EXERCISE
Verbatim output required. Print the data in full.

INFORMATION SUPPLIED: Begin

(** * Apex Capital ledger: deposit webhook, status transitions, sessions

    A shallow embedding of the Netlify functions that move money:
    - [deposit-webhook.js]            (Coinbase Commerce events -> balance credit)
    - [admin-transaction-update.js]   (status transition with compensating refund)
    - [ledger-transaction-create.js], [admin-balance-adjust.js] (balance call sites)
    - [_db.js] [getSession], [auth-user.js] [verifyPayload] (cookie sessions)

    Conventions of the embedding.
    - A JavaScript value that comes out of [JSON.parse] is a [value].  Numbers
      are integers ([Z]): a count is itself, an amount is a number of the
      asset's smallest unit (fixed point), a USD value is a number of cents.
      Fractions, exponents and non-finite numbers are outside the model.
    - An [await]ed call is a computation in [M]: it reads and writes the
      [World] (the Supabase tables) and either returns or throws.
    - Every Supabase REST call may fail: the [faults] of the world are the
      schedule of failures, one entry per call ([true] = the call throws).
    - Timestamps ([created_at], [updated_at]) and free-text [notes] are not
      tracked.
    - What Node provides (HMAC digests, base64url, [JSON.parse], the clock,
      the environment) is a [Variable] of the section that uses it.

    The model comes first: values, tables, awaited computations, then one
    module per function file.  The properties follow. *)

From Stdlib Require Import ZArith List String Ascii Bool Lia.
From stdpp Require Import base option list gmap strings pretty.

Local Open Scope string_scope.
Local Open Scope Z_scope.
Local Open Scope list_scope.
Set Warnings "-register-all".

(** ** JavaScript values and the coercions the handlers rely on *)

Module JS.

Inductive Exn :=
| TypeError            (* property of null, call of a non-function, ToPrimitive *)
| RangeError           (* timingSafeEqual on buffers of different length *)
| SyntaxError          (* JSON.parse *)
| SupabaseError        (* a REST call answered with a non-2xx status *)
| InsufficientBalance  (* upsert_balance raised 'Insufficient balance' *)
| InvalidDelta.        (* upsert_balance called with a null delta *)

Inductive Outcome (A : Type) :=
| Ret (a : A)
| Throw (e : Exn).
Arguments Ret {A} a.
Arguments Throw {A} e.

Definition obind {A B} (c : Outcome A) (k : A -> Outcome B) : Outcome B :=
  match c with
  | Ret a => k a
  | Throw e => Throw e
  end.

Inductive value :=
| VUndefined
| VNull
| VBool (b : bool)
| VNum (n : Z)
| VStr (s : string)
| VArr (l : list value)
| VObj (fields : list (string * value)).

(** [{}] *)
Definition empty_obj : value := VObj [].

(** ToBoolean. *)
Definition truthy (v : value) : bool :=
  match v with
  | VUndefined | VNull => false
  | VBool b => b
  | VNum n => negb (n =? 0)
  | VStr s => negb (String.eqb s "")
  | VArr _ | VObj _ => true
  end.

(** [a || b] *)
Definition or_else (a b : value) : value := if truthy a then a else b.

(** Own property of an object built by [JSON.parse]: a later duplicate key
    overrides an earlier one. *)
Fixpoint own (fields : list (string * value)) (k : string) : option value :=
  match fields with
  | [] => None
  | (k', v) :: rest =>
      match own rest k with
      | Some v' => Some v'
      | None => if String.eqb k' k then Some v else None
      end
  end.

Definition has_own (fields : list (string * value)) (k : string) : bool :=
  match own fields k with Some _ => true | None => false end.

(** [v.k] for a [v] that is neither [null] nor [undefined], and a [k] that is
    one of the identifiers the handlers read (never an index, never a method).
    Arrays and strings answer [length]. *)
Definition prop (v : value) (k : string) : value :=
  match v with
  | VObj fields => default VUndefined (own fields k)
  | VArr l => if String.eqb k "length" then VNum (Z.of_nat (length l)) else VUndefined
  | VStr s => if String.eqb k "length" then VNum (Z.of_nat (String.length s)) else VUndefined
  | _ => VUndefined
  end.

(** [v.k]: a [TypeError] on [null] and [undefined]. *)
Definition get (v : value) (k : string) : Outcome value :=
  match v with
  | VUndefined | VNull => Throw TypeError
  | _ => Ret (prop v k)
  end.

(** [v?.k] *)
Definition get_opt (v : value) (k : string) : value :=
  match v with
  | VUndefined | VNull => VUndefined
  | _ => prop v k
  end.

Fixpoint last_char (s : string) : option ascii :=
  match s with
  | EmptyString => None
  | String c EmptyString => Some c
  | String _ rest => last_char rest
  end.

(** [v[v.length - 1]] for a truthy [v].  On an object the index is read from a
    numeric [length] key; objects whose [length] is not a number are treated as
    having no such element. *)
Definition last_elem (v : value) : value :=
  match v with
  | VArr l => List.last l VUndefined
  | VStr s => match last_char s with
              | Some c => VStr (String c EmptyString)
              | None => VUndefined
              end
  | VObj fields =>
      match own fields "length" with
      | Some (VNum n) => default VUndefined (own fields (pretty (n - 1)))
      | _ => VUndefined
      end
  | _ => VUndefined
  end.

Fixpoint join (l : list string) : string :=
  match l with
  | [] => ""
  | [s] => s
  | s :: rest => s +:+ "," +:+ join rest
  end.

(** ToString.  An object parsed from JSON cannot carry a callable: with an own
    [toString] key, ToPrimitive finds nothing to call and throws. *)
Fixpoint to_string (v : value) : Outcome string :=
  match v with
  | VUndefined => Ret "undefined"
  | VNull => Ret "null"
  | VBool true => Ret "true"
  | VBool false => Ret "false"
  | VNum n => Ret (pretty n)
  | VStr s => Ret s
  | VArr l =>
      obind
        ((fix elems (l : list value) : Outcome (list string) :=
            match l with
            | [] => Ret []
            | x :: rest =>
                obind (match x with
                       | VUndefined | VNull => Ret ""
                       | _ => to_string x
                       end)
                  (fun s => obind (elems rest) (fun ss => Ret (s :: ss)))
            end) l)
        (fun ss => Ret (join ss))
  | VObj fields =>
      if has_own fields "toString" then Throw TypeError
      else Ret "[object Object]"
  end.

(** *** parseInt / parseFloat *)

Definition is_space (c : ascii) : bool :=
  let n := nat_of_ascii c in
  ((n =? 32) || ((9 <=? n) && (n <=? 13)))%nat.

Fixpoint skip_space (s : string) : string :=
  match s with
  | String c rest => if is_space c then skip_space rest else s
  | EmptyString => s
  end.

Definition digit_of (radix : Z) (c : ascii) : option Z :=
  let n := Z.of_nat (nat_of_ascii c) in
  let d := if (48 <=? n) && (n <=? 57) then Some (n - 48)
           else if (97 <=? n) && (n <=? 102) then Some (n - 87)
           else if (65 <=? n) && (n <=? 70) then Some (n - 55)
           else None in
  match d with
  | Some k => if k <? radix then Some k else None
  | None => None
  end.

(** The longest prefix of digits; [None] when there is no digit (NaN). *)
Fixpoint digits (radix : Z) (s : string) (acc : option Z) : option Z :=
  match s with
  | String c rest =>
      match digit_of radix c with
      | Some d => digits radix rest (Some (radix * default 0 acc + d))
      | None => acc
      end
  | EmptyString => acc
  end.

INFORMATION SUPPLIED: End

REPLY TO THE EXERCISE
(** * Apex Capital ledger: deposit webhook, status transitions, sessions

    A shallow embedding of the Netlify functions that move money:
    - [deposit-webhook.js]            (Coinbase Commerce events -> balance credit)
    - [admin-transaction-update.js]   (status transition with compensating refund)
    - [ledger-transaction-create.js], [admin-balance-adjust.js] (balance call sites)
    - [_db.js] [getSession], [auth-user.js] [verifyPayload] (cookie sessions)

    Conventions of the embedding.
    - A JavaScript value that comes out of [JSON.parse] is a [value].  Numbers
      are integers ([Z]): a count is itself, an amount is a number of the
      asset's smallest unit (fixed point), a USD value is a number of cents.
      Fractions, exponents and non-finite numbers are outside the model.
    - An [await]ed call is a computation in [M]: it reads and writes the
      [World] (the Supabase tables) and either returns or throws.
    - Every Supabase REST call may fail: the [faults] of the world are the
      schedule of failures, one entry per call ([true] = the call throws).
    - Timestamps ([created_at], [updated_at]) and free-text [notes] are not
      tracked.
    - What Node provides (HMAC digests, base64url, [JSON.parse], the clock,
      the environment) is a [Variable] of the section that uses it.

    The model comes first: values, tables, awaited computations, then one
    module per function file.  The properties follow. *)

From Stdlib Require Import ZArith List String Ascii Bool Lia.
From stdpp Require Import base option list gmap strings pretty.

Local Open Scope string_scope.
Local Open Scope Z_scope.
Local Open Scope list_scope.
Set Warnings "-register-all".

(** ** JavaScript values and the coercions the handlers rely on *)

Module JS.

Inductive Exn :=
| TypeError            (* property of null, call of a non-function, ToPrimitive *)
| RangeError           (* timingSafeEqual on buffers of different length *)
| SyntaxError          (* JSON.parse *)
| SupabaseError        (* a REST call answered with a non-2xx status *)
| InsufficientBalance  (* upsert_balance raised 'Insufficient balance' *)
| InvalidDelta.        (* upsert_balance called with a null delta *)

Inductive Outcome (A : Type) :=
| Ret (a : A)
| Throw (e : Exn).
Arguments Ret {A} a.
Arguments Throw {A} e.

Definition obind {A B} (c : Outcome A) (k : A -> Outcome B) : Outcome B :=
  match c with
  | Ret a => k a
  | Throw e => Throw e
  end.

Inductive value :=
| VUndefined
| VNull
| VBool (b : bool)
| VNum (n : Z)
| VStr (s : string)
| VArr (l : list value)
| VObj (fields : list (string * value)).

(** [{}] *)
Definition empty_obj : value := VObj [].

(** ToBoolean. *)
Definition truthy (v : value) : bool :=
  match v with
  | VUndefined | VNull => false
  | VBool b => b
  | VNum n => negb (n =? 0)
  | VStr s => negb (String.eqb s "")
  | VArr _ | VObj _ => true
  end.

(** [a || b] *)
Definition or_else (a b : value) : value := if truthy a then a else b.

(** Own property of an object built by [JSON.parse]: a later duplicate key
    overrides an earlier one. *)
Fixpoint own (fields : list (string * value)) (k : string) : option value :=
  match fields with
  | [] => None
  | (k', v) :: rest =>
      match own rest k with
      | Some v' => Some v'
      | None => if String.eqb k' k then Some v else None
      end
  end.

Definition has_own (fields : list (string * value)) (k : string) : bool :=
  match own fields k with Some _ => true | None => false end.

(** [v.k] for a [v] that is neither [null] nor [undefined], and a [k] that is
    one of the identifiers the handlers read (never an index, never a method).
    Arrays and strings answer [length]. *)
Definition prop (v : value) (k : string) : value :=
  match v with
  | VObj fields => default VUndefined (own fields k)
  | VArr l => if String.eqb k "length" then VNum (Z.of_nat (length l)) else VUndefined
  | VStr s => if String.eqb k "length" then VNum (Z.of_nat (String.length s)) else VUndefined
  | _ => VUndefined
  end.

(** [v.k]: a [TypeError] on [null] and [undefined]. *)
Definition get (v : value) (k : string) : Outcome value :=
  match v with
  | VUndefined | VNull => Throw TypeError
  | _ => Ret (prop v k)
  end.

(** [v?.k] *)
Definition get_opt (v : value) (k : string) : value :=
  match v with
  | VUndefined | VNull => VUndefined
  | _ => prop v k
  end.

Fixpoint last_char (s : string) : option ascii :=
  match s with
  | EmptyString => None
  | String c EmptyString => Some c
  | String _ rest => last_char rest
  end.

(** [v[v.length - 1]] for a truthy [v].  On an object the index is read from a
    numeric [length] key; objects whose [length] is not a number are treated as
    having no such element. *)
Definition last_elem (v : value) : value :=
  match v with
  | VArr l => List.last l VUndefined
  | VStr s => match last_char s with
              | Some c => VStr (String c EmptyString)
              | None => VUndefined
              end
  | VObj fields =>
      match own fields "length" with
      | Some (VNum n) => default VUndefined (own fields (pretty (n - 1)))
      | _ => VUndefined
      end
  | _ => VUndefined
  end.

Fixpoint join (l : list string) : string :=
  match l with
  | [] => ""
  | [s] => s
  | s :: rest => s +:+ "," +:+ join rest
  end.

(** ToString.  An object parsed from JSON cannot carry a callable: with an own
    [toString] key, ToPrimitive finds nothing to call and throws. *)
Fixpoint to_string (v : value) : Outcome string :=
  match v with
  | VUndefined => Ret "undefined"
  | VNull => Ret "null"
  | VBool true => Ret "true"
  | VBool false => Ret "false"
  | VNum n => Ret (pretty n)
  | VStr s => Ret s
  | VArr l =>
      obind
        ((fix elems (l : list value) : Outcome (list string) :=
            match l with
            | [] => Ret []
            | x :: rest =>
                obind (match x with
                       | VUndefined | VNull => Ret ""
                       | _ => to_string x
                       end)
                  (fun s => obind (elems rest) (fun ss => Ret (s :: ss)))
            end) l)
        (fun ss => Ret (join ss))
  | VObj fields =>
      if has_own fields "toString" then Throw TypeError
      else Ret "[object Object]"
  end.

(** *** parseInt / parseFloat *)

Definition is_space (c : ascii) : bool :=
  let n := nat_of_ascii c in
  ((n =? 32) || ((9 <=? n) && (n <=? 13)))%nat.

Fixpoint skip_space (s : string) : string :=
  match s with
  | String c rest => if is_space c then skip_space rest else s
  | EmptyString => s
  end.

Definition digit_of (radix : Z) (c : ascii) : option Z :=
  let n := Z.of_nat (nat_of_ascii c) in
  let d := if (48 <=? n) && (n <=? 57) then Some (n - 48)
           else if (97 <=? n) && (n <=? 102) then Some (n - 87)
           else if (65 <=? n) && (n <=? 70) then Some (n - 55)
           else None in
  match d with
  | Some k => if k <? radix then Some k else None
  | None => None
  end.

(** The longest prefix of digits; [None] when there is no digit (NaN). *)
Fixpoint digits (radix : Z) (s : string) (acc : option Z) : option Z :=
  match s with
  | String c rest =>
      match digit_of radix c with
      | Some d => digits radix rest (Some (radix * default 0 acc + d))
      | None => acc
      end
  | EmptyString => acc
  end.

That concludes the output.